La Loi du Karma ou l'impermanence d'une identité peut être déterminée comme une
continuité mais jamais une production, Ces deux états successifs « Cause et Effet » ne
peuvent jamais coexister ensemble ou être concomitants donc l’effet ne peut non plus précéder la
cause. Avec l’Enseignement du Bouddha, le temps est cyclique c’est à dire qu’après la
naissance, la vie, la maladie, la vieillesse puis la mort, l’être, qui ne saurait quitter le cycle
Samsara sans passer par l'Éveil, devrait revivre avec tout le poids de son karma mais avec une
autre identité toujours muable parce qu’au cours de sa vie précédente sa personnalité comme son
identité était changeante avec le temps. C’est ce qu’on appelle la transmigration, et qu'avec leur
karma les êtres ne sont jamais nés égaux, ni identiques à qui que ce soit.
Le Karma individuel constitue l’historique (patrimoine) de l’ensemble de nos
activités « mentales, orales, physiques » au cours des vies passées et actuelle, dans tous ces
changements perpétuels seule la continuité constitue la personnalid'une identité muable
mais ce n'est pas une production.
Loi du Karma : Devant les transformations perpétuelles, il n’est aucun agrégat,
aucun objet, aucun phénomène, aucune manifestation d’activité qui ne soit des causes suivies
par leurs effets qui s’enchaînent, se suivent et ne se rompent jamais ».
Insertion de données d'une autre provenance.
Lemma exec_evolves e w w' : winv opts w -> exec opts e w = Some w' ->
  forall id, evolves opts (wUsed w) (wUsed w') (wTable w !! id) (wTable w' !! id).
Proof.
  destruct w as [t ats reaps used notes letters calls refs]. intros Hw. pose proof (wi_held _ _ Hw) as Hh. cbn [wTable wReaps wUsed] in Hh.
  assert (forall k a, ats !! k = Some a -> dLeaseToken (aRow a) <> ""%string /\
    forall q, fenced (aID a) (dLeaseToken (aRow a)) t = Some q -> dAttempts q = dAttempts (aRow a)) as Ha.
  { intros k a Hk. destruct (hd_tokens _ _ _ _ _ Hh (aID a) (aRow a)) as (_ & ? & _); [by eapply elem_ident|]. split; [done|].
    intros q. by apply (hd_copy _ _ _ _ _ Hh (aID a)), (elem_ident k). }
  assert (forall k a now sub v told, ats !! k = Some a -> verdict_ok opts (aRow a) v ->
    forall id, evolves opts used used (t !! id)
      (wTable (end_attempt k a now sub v told (mkWorld t ats reaps used notes letters calls refs)) !! id)) as Hend.
  { intros k a now sub v told Hk Hv id. destruct (Ha k a Hk) as [Hne Hc].
    pose proof (settle_evolves opts used now (aID a) (aRow a) sub v t (hd_rows _ _ _ _ _ Hh) Hne Hc Hv id) as He.
    unfold end_attempt. cbn [wTable]. by destruct (settle _ _ _ _ _ _) as [[? ?] ?]. }
  assert (forall k a now sub v told, wUsed (end_attempt k a now sub v told (mkWorld t ats reaps used notes letters calls refs)) = used) as Hus.
  { intros k a now sub v told. unfold end_attempt. cbn [wTable]. by destruct (settle _ _ _ _ _ _) as [[? ?] ?]. }
  destruct e; cbn [exec].
  - destruct (handle _ _ _ _ _ _ _ _ _ _ _ _) as [[started err] t'] eqn:Hh'.
    intros (Hg & _ & [= <-])%bind_Some. by apply (handle_evolves opts Hopts _ _ _ _ _ _ _ _ _ _ _ _ _ _ used Hh' Hg).
  - destruct (claim opts now locked (sweep_size running) token t) as [claimed t'] eqn:Hc.
    intros ([Hu Hne] & _ & [= <-])%bind_Some id.
    pose proof (claim_evolves opts Hopts now locked (sweep_size running) token t used Hu Hne id) as He. by rewrite Hc in He.
  - intros (a & Hk & He)%bind_Some. destruct (aRunning a) eqn:Hr; [done|].
    destruct (before_invoke _ _ _ _ _ _ _) as [[v sub]|sub] eqn:Hb; injection He as <-; [|constructor].
    rewrite Hus. apply Hend; [done|]. by eapply before_invoke_ok.
  - intros (a & Hk & He)%bind_Some. destruct (aLost a); [done|]. destruct (Ha k a Hk) as [Hne _].
    pose proof (heartbeat_evolves opts now (aID a) (dLeaseToken (aRow a)) t used (hd_rows _ _ _ _ _ Hh) Hne) as Hs.
    destruct (heartbeat _ _ _ _ _) as [ok t']. by injection He as <-.
  - intros (a & Hk & (sub & _ & [= <-])%bind_Some)%bind_Some. rewrite Hus. apply Hend; [done|apply after_invoke_ok].
  - intros (a & Hk & [= <-])%bind_Some. constructor.
  - intros (_ & _ & [= <-])%bind_Some. constructor.
  - intros ([i row] & Hk & He)%bind_Some. cbn [fst snd] in He.
    destruct (hd_reaps _ _ _ _ _ Hh i row) as (_ & Hne & _); [by eapply list_elem_of_lookup_2|].
    pose proof (reap_evolves opts used i row t (hd_rows _ _ _ _ _ Hh) Hne) as Hs.
    destruct (reap i row t) as [[n l] t']. by injection He as <-.
  - intros (p & Hk & [= <-])%bind_Some. constructor.
  - intros [= <-]. apply replay_evolves; [done|apply (hd_rows _ _ _ _ _ Hh)].
Qed.

Lemma run_rows es w w' : winv opts w -> run opts es w = Some w' ->
  forall id r, wTable w !! id = Some r ->
    exists r', wTable w' !! id = Some r' /\ core r' = core r /\ (dStatus r <> StatusPending -> r' = r).
Proof.
  revert w. induction es as [|e es IH]; intros w Hw; cbn [run]; [intros [= <-] id r Hr; by exists r|].
  intros (w1 & He & Hrun)%bind_Some id r Hr. pose proof (exec_evolves e w w1 Hw He id) as Hev. rewrite Hr in Hev.
  apply evolves_core in Hev as Hc. destruct Hc as (r1 & Hr1 & Hc1).
  destruct (IH w1 (exec_keeps_winv opts Hopts e w w1 Hw He) Hrun id r1 Hr1) as (r' & Hr' & Hc' & Hend).
  exists r'. split_and!; [done|congruence|]. intros Hs.
  apply evolves_terminal in Hev; [|by eapply (hd_rows _ _ _ _ _ (wi_held _ _ Hw))|done]. rewrite Hr1 in Hev. injection Hev as ->. by apply Hend.
Qed.
Definition succeeded (id : string) (dones : list (string * EventRow * R)) : Prop := exists r o, (id, r, o) ∈ dones.
Definition known (born : event_rows) (p : string * EventRow) : Prop := exists r, born !! p.1 = Some r /\ fixed r = fixed p.2.

(** The rows a process still handles, and the publication it has to record. *)
Definition entries (j : job E) : list (string * EventRow) :=
  match j with
  | JCanonical id r _ => [(id, r)]
  | JFan rows | JFanned _ _ rows => map fst rows
  | JSweep rows => rows
  | JRelayed id r _ rows => (id, r) :: rows
  end.
Definition waiting (j : job E) : option (string * option (bus_error E)) :=
  match j with JFanned id perr _ | JRelayed id _ perr _ => Some (id, perr) | _ => None end.
Definition contexts (j : job E) : list (string * EventRow * ctx) :=
  match j with JFan rows | JFanned _ _ rows => rows | _ => [] end.

Record job_ok (born : event_rows) (dones : list (string * EventRow * R)) (j : job E) : Prop := mkJobOk {
  jo_known : Forall (known born) (entries j);
  jo_contexts : Forall (fun p => mID (MetaFromContext p.2) = vEventID p.1.2) (contexts j);
  jo_id : forall id perr, waiting j = Some (id, perr) -> is_Some (born !! id);
  jo_waiting : forall id, waiting j = Some (id, None) -> succeeded id dones;
  jo_new : match j with JCanonical _ r _ => newborn r | _ => True end
}.

Lemma job_ok_mono born born' dones dones' j : born ⊆ born' -> dones ⊆ dones' -> job_ok born dones j -> job_ok born' dones' j.
Proof.
  intros Hb Hd [Hk Hc Hi Hw Hn]. split; [|done| | |done].
  - eapply Forall_impl; [exact Hk|]. intros p (r & Hr & ?). exists r. split; [|done]. by eapply lookup_weaken.
  - intros id perr [r Hr]%Hi. exists r. by eapply lookup_weaken.
  - intros id (r & o & Hin)%Hw. exists r, o. by apply Hd.
Qed.

Record oinv (w : outbox_world B R E) : Prop := mkOinv {
  oi_bus : bus_ok (oBus w);
  oi_born : forall id r, oBorn w !! id = Some r ->
    id ∈ oUsed w /\ vEventID r ∈ oUsed w /\ vEventID r <> ""%string /\ numbered id r (oAlloc w);
  oi_events : forall i j r q, oBorn w !! i = Some r -> oBorn w !! j = Some q -> vEventID r = vEventID q -> i = j;
  oi_rows : forall id r, oRows w !! id = Some r -> known (oBorn w) (id, r);
  oi_jobs : Forall (job_ok (oBorn w) (oDone w)) (oJobs w);
  oi_done : forall id r o, (id, r, o) ∈ oDone w -> known (oBorn w) (id, r) /\ recorded (oBus w) o r;
  oi_published : forall id r, oRows w !! id = Some r -> vPublishedAt r <> None -> succeeded id (oDone w);
  oi_exhausted : forall id r, oRows w !! id = Some r -> vPublishedAt r = None -> outboxMaxAttempts <= vAttempts r ->
    id ∈ oExhausted w \/ id ∈ oSilent w;
  oi_counters : counters_ok (oSeqs w) (oAlloc w);
  oi_plain : forall s id, (0 < plain_runs s id (oBus w))%nat -> id ∈ oUsed w
}.

(** A state with nothing in the outbox. *)
Definition fresh_world (b : B) : outbox_world B R E := mkOutboxWorld ∅ ∅ b [] ∅ ∅ [] [] [] [].

Lemma oinv_fresh b : bus_ok b -> (forall s id, plain_runs s id b = 0%nat) -> oinv (fresh_world b).
Proof.
  intros Hb Hp. split; unfold fresh_world; cbn [oBus oUsed oBorn oRows oSeqs oJobs oDone oAlloc oExhausted oSilent]; try done.
  - intros id r o Hin. by apply elem_of_nil in Hin.
  - split; [done| |intros i j k n Hi; by apply elem_of_nil in Hi]. intros k n. rewrite lookup_empty. cbn. split; [intros [i Hi]; by apply elem_of_nil in Hi|lia].
  - intros s id. rewrite Hp. lia.
Qed.

Lemma update_row_lookup id f (t : event_rows) i :
  update_row id f t !! i = if decide (i = id) then f <$> t !! i else t !! i.
Proof.
  unfold update_row. destruct (t !! id) as [r|] eqn:E1, (decide (i = id)) as [->|Hne]; rewrite ?E1; try done.
  - by rewrite lookup_insert_eq.
  - by rewrite lookup_insert_ne.
Qed.

(** The stamp as one UPDATE. *)
Definition stamped (now : Z) (perr : option (bus_error E)) (r : EventRow) : EventRow :=
  match perr with
  | None => relayed r (Some now) (vAttempts r) (vLastError r) (vFannedOut r) (vNextAttemptAt r)
  | Some _ => if SiblingsRan perr then relayed r (vPublishedAt r) (vAttempts r) (vLastError r) true (vNextAttemptAt r) else r
  end.
Lemma stamp_lookup now id perr (t : event_rows) i :
  stamp now id perr t !! i = if decide (i = id) then stamped now perr <$> t !! i else t !! i.
Proof.
  unfold stamp, stamped. destruct perr as [e|]; [destruct (SiblingsRan (Some e))|]; try apply update_row_lookup.
  destruct (decide (i = id)); [|done]. by destruct (t !! i).
Qed.

(** The rows after a step: of events known, stamped only after a success,
    out of attempts only when reported or silent. *)
Definition row_fine (w : outbox_world B R E) (exhausted silent : list string) (id : string) (r : EventRow) : Prop :=
  known (oBorn w) (id, r) /\ (vPublishedAt r <> None -> succeeded id (oDone w)) /\
  (vPublishedAt r = None -> outboxMaxAttempts <= vAttempts r -> id ∈ exhausted \/ id ∈ silent).

Lemma row_fine_old w id r : oinv w -> oRows w !! id = Some r -> row_fine w (oExhausted w) (oSilent w) id r.
Proof.
  intros Hw Hr. split_and!; [by apply (oi_rows _ Hw)|by apply (oi_published _ Hw)|by apply (oi_exhausted _ Hw)].
Qed.
Lemma row_fine_mono w ex ex' si si' id r : ex ⊆ ex' -> si ⊆ si' -> row_fine w ex si id r -> row_fine w ex' si' id r.
Proof.
  intros He Hs (Hk & Hp & Hx). split_and!; [done..|]. intros Hn Ha. destruct (Hx Hn Ha); [left; by apply He|right; by apply Hs].
Qed.

Lemma oinv_rows_step w t' jobs' exhausted' silent' :
  oinv w -> (forall id r', t' !! id = Some r' -> row_fine w exhausted' silent' id r') ->
  Forall (job_ok (oBorn w) (oDone w)) jobs' ->
  oinv (mkOutboxWorld t' (oSeqs w) (oBus w) jobs' (oUsed w) (oBorn w) (oAlloc w) (oDone w) exhausted' silent').
Proof.
  intros [Hbus Hborn Hev Hrows Hjobs Hdone Hpub Hex Hco Hpl] Hr Hj. split; cbn; try done; intros id r' Hrow; by apply Hr in Hrow as (? & ? & ?).
Qed.

(** What happens behind the bus. *)
Lemma oinv_bus_step w b' jobs' dones :
  oinv w -> bus_step (oBus w) b' ->
  (forall id r o, (id, r, o) ∈ dones -> known (oBorn w) (id, r) /\ recorded b' o r) ->
  (forall s id, (0 < plain_runs s id b')%nat -> id ∈ oUsed w) ->
  Forall (job_ok (oBorn w) (dones ++ oDone w)) jobs' ->
  oinv (mkOutboxWorld (oRows w) (oSeqs w) b' jobs' (oUsed w) (oBorn w) (oAlloc w) (dones ++ oDone w) (oExhausted w) (oSilent w)).
Proof.
  intros [Hbus Hborn Hev Hrows Hjobs Hdone Hpub Hex Hco Hpl] Hb Hd Hp Hj. split; cbn; try done.
  - by eapply bus_ok_step.
  - intros id r o [Hin|Hin]%elem_of_app; [by apply Hd|]. destruct (Hdone id r o Hin). split; [done|]. by eapply recorded_step.
  - intros id r Hrow Hn. destruct (Hpub id r Hrow Hn) as (q & o & Hin). exists q, o. set_solver.
Qed.

(** Rows made in one transaction. *)
Definition row_ids (rows : list (string * EventRow)) : list string := concat (map (fun p => [p.1; vEventID p.2]) rows).

Lemma elem_row_ids rows i : i ∈ row_ids rows <-> exists p, p ∈ rows /\ (i = p.1 \/ i = vEventID p.2).
Proof.
  unfold row_ids. induction rows as [|p rows IH]; cbn; [split; [intros ?%elem_of_nil; done|intros (? & ?%elem_of_nil & _); done]|].
  rewrite !elem_of_cons, IH. split.
  - intros [->|[->|(q & ? & ?)]]; [exists p|exists p|exists q]; (split; [by (left + right)|auto]).
  - intros (q & [->|?]%elem_of_cons & [->| ->]); auto; right; right; exists q; auto.
Qed.
Lemma row_ids_NoDup rows : NoDup (row_ids rows) ->
  NoDup (map fst rows) /\ forall i r j q, (i, r) ∈ rows -> (j, q) ∈ rows -> vEventID r = vEventID q -> i = j.
Proof.
  induction rows as [|[k x] rows IH]; cbn; [intros _; split; [constructor|intros i r j q ?%elem_of_nil; done]|].
  intros [Hk [Hx Hn]%NoDup_cons]%NoDup_cons. change (concat _) with (row_ids rows) in *. destruct (IH Hn) as [Hf He]. split.
  - constructor; [|done]. intros ([i r] & -> & Hin)%list_elem_of_fmap. apply Hk. right. apply elem_row_ids. exists (i, r). auto.
  - assert (forall j q, (j, q) ∈ rows -> vEventID x <> vEventID q) as Hd.
    { intros j q Hin Heq. apply Hx, elem_row_ids. exists (j, q). auto. }
    intros i r j q [[= -> ->]|Hi]%elem_of_cons [[= -> ->]|Hj]%elem_of_cons; [done| | |by eapply He].
    + intros Heq. by apply Hd in Hj.
    + intros Heq. by apply Hd in Hi.
Qed.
C.- Loi de l’Interdépendance (coproduction dépendante).
Ainsi dans la transformation perpétuelle et éternelle de la Loi de l’Impermanence
se produisent en dépendance des causes multiples, de la cause des causes la formation et la
disparition de toute chose du monde.
C'est le principe philosophique : « Du rien rien ne vient ». De ce principe de
causalité toute production est nécessairement dépendante de causes multiples - du Karma
et des facteurs externes (le Karma collectif) -. En remontant la chaine ADN (1) on remarque la
vie de chacun dépendant des milliers d’autres vies et de multitudes éléments formant notre corps
(les atomes, les molécules, les protéines, les aliments...) et notre esprit (l'éducation, les études, les
lectures..., l'adaptation) - Lamarck et Darwin -. Nous sommes donc des êtres causés,
dépendants. En effet, Tout s’agrège au cours de la vie et enfin tout se désagrège au moment de
la mort. On peut l'appeler la coproduction conditionnée (phénomènes conditionnés).
(1) l’hérédité acquise par adaptation sous les effets des circonstances (théorie de Lamarck) ou
par évolution en fonction de l’environnement (théorie de Darwin) …
Pour Nagarjuna ce, qui naît des causes, ne naît pas en réalité : que l’être causé et
conditionné que nous sommes ne représente pas une existence en soi et pour soi, et que le
« moi » impermanent (Vô-Ngã) ne peut être intrinsèque, indépendant et autogène…
Dans le Domaine du Conditionné (Samsâra), suivant la loi de l’Interdépendance
tout existe en dépendance des causes, des causes des causes …. à l’infini : Rien n’existe sans
une cause, et Rien n’existe en soi et pour soi.